When Baron is happy, everything is great. When he’s injured, gets his feelings hurt, gets in the coach’s doghouse, or has a bad shooting night (which is often)—look out. Talk about a baby. He is a wonder to watch when he feels motivated to play, but the baggage that comes along with his game is enough to make me want to change the channel.


4. Steve Francis, Houston Rockets

Like Szczerbiak, this is another case of truckloads of cash for someone not deserving of it. A solid player—albeit very temperamental—for the early years with Houston and Orlando, Francis has been a joke lately.

In July of 2007, the Washington Post and Newsday both reported that Francis received about $30 million of the $33.6 million he was owed over the final two years of his contract as part of buyout by the Blazers after acquiring him from the Knicks in a trade. And then—here’s the kicker—Francis was able to sign with the Rockets for another $2.5 million for a one-year deal. He’s currently collecting his check while rehabilitating after last February's knee surgery.

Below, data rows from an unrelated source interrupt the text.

(** X8.  Persistence is write-through.  With [persistSession] on, a call
    that records an event leaves in storage, under the key of the
    tracker, exactly the state after the call.  A stored record that is
    the state of the tracker remains so through every call but
    [complete]: the record never lags behind the state. *)
Theorem persistence_is_write_through (c : Call) (s : St) :
  persistSessionFlag (config (this s)) = true ->
  (records c (this s) = true -> synced (exec (call c) s))
  /\ (is_complete c = false -> synced s -> synced (exec (call c) s)).
Proof.
  intros Hon. destruct s as [t w]. cbn [this] in *.
  destruct (call_same_session c t w) as (Hcfg & _).
  unfold synced. rewrite Hcfg, call_localStorage, Hon, andb_true_r. split.
  - intros Hrec. destruct c; try discriminate; cbn [is_complete];
      rewrite Hrec; apply lookup_insert_eq.
  - intros Hother. rewrite Hother. cbn [this env]. intros Hsynced.
    destruct (records c t) eqn:Hrec; [apply lookup_insert_eq|].
    rewrite Hsynced. do 2 f_equal.
    clear Hsynced Hcfg. destruct c; try discriminate; cbn [records] in Hrec; unfold exec; cbn [call].
    + rewrite trackInteraction_skip; [reflexivity|].
      cbn [this]. destruct (trackInteractions (config t)), (isCompleted t); cbn in *; congruence.
    + rewrite startQuestion_skip; [reflexivity|].
      cbn [this]. destruct (trackQuestions (config t)), (isCompleted t); cbn in *; congruence.
    + rewrite answerQuestion_skip; [reflexivity|].
      cbn [this]. destruct (trackQuestions (config t)), (isCompleted t); cbn in *; congruence.
    + rewrite skipQuestion_skip; [reflexivity|].
      cbn [this]. destruct (trackQuestions (config t)), (isCompleted t); cbn in *; congruence.
    + symmetry. apply (abandon_state {| this := t; env := w |}).
Qed.

Lemma persistence_is_write_through_witness :
  persistSessionFlag (config (this recorded_session)) = true
  /\ records (StartQuestion "q1" multiple_choice None) (this recorded_session) = true
  /\ synced (exec (call (StartQuestion "q1" multiple_choice None)) recorded_session).
Proof.
  assert (H1 : persistSessionFlag (config (this recorded_session)) = true)
    by (vm_compute; reflexivity).
  assert (H2 : records (StartQuestion "q1" multiple_choice None) (this recorded_session)
               = true) by (vm_compute; reflexivity).
  split; [exact H1|]. split; [exact H2|].
  exact (proj1 (persistence_is_write_through
                  (StartQuestion "q1" multiple_choice None) recorded_session H1) H2).
Defined.

(** X9.  A tracker touches its own key only.  Whatever else the page keeps
    in [localStorage], no call, no firing of the progress interval and no
    page unload changes what is stored under a key other than the
    tracker's [sessionStorageKey]. *)
Theorem other_keys_are_untouched (c : Call) (s : St) (key : string) :
  key <> sessionStorageKey (config (this s)) ->
  localStorage (env (exec (call c) s)) !! key = localStorage (env s) !! key
  /\ localStorage (env (exec intervalFires s)) !! key = localStorage (env s) !! key
  /\ localStorage (env (exec unloadHandler s)) !! key = localStorage (env s) !! key.
Proof.
  intros Hother. destruct s as [t w]. cbn [this env] in *. split; [|split].
  - rewrite call_localStorage.
    destruct (is_complete c), (isCompleted t), (records c t), (persistSessionFlag (config t));
      cbn [andb]; try reflexivity.
    all: try (apply lookup_delete_ne; congruence).
    all: apply lookup_insert_ne; congruence.
  - unfold exec. rewrite intervalFires_eq. cbn [snd env].
    destruct (interval_live _ && negb (isCompleted t)); [|reflexivity].
    autorewrite with browser. destruct (persistSessionFlag (config t)); [|reflexivity].
    apply lookup_insert_ne. congruence.
  - unfold exec. rewrite unloadHandler_eq.
    pose proof (abandon_localStorage {| this := t; env := w |}) as Hsame.
    unfold exec in Hsame. rewrite Hsame. reflexivity.
Qed.

Lemma other_keys_are_untouched_witness :
  "theme" <> sessionStorageKey (config (this recorded_session))
  /\ localStorage (env (exec (call (Complete None None None)) recorded_session)) !! "theme"
     = localStorage (env recorded_session) !! "theme".
Proof.
  assert (H : "theme" <> sessionStorageKey (config (this recorded_session)))
    by (vm_compute; discriminate).
  split; [exact H|].
  exact (proj1 (other_keys_are_untouched (Complete None None None) recorded_session
                  "theme" H)).
Defined.

(** ** The progress interval and the page unload *)

Lemma sent_intervals event senders w : intervals (sent event senders w) = intervals w.
Proof. unfold sent. rewrite notify_intervals. reflexivity. Qed.

Lemma notify_next_interval event senders w :
  next_interval (notify event senders w) = next_interval w.
Proof.
  revert senders w. apply notify_frame. intros cb w.
  unfold notify_one, exec, try_catch, call_sender, bind, modify, throw, ret, console_warn.
  cbn. destruct (cb_throws cb event); reflexivity.
Qed.

Lemma sent_next_interval event senders w :
  next_interval (sent event senders w) = next_interval w.
Proof. unfold sent. rewrite notify_next_interval. reflexivity. Qed.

3. Kwame Brown, Detroit Pistons

What more is there to say that hasn’t been said already? Brown will be forever linked with Michael Jordan for his biggest mistake as an NBA executive.

The 6'11", 270-pound center has a solid NBA body, but just can’t seem to get the right head to go with his body. You’d think by now he’d have hired a personal coach, psychologist, personal trainer, or even Tony Robbins to help him through his issues.

He has the body and has shown some improvement over the years, but not even the lowly Grizzlies opted to keep him after his contract expired.


2. Ron Artest, Houston Rockets

Artest’s journey shows that no matter how many mistakes you make, if you have great talent someone will still want you on their team. He’s one of the NBA’s best defenders, but it seems he has a couple of screws loose. Maybe that’s what gives him an edge. He can bring a team to the next level or tear it down entirely. The jury is still out on his experimental tenure with the Rockets.

1. Stephon Marbury, New York Knicks

Great talent, good heart (he did come out with cheap basketball shoes) but just couldn’t get it together.

He didn’t get along with T-Wolves coaches about his role in the offense early in his career (even after helping lead the Wolves to the playoffs in 1997 and 1998), couldn’t take the Nets to the next level, had issues in Phoenix, and while with the Knicks was called by the New York Daily News "the most reviled athlete in New York."

You’d think he would have gotten the message one of those stops along the way and tried to straighten things out. What a waste.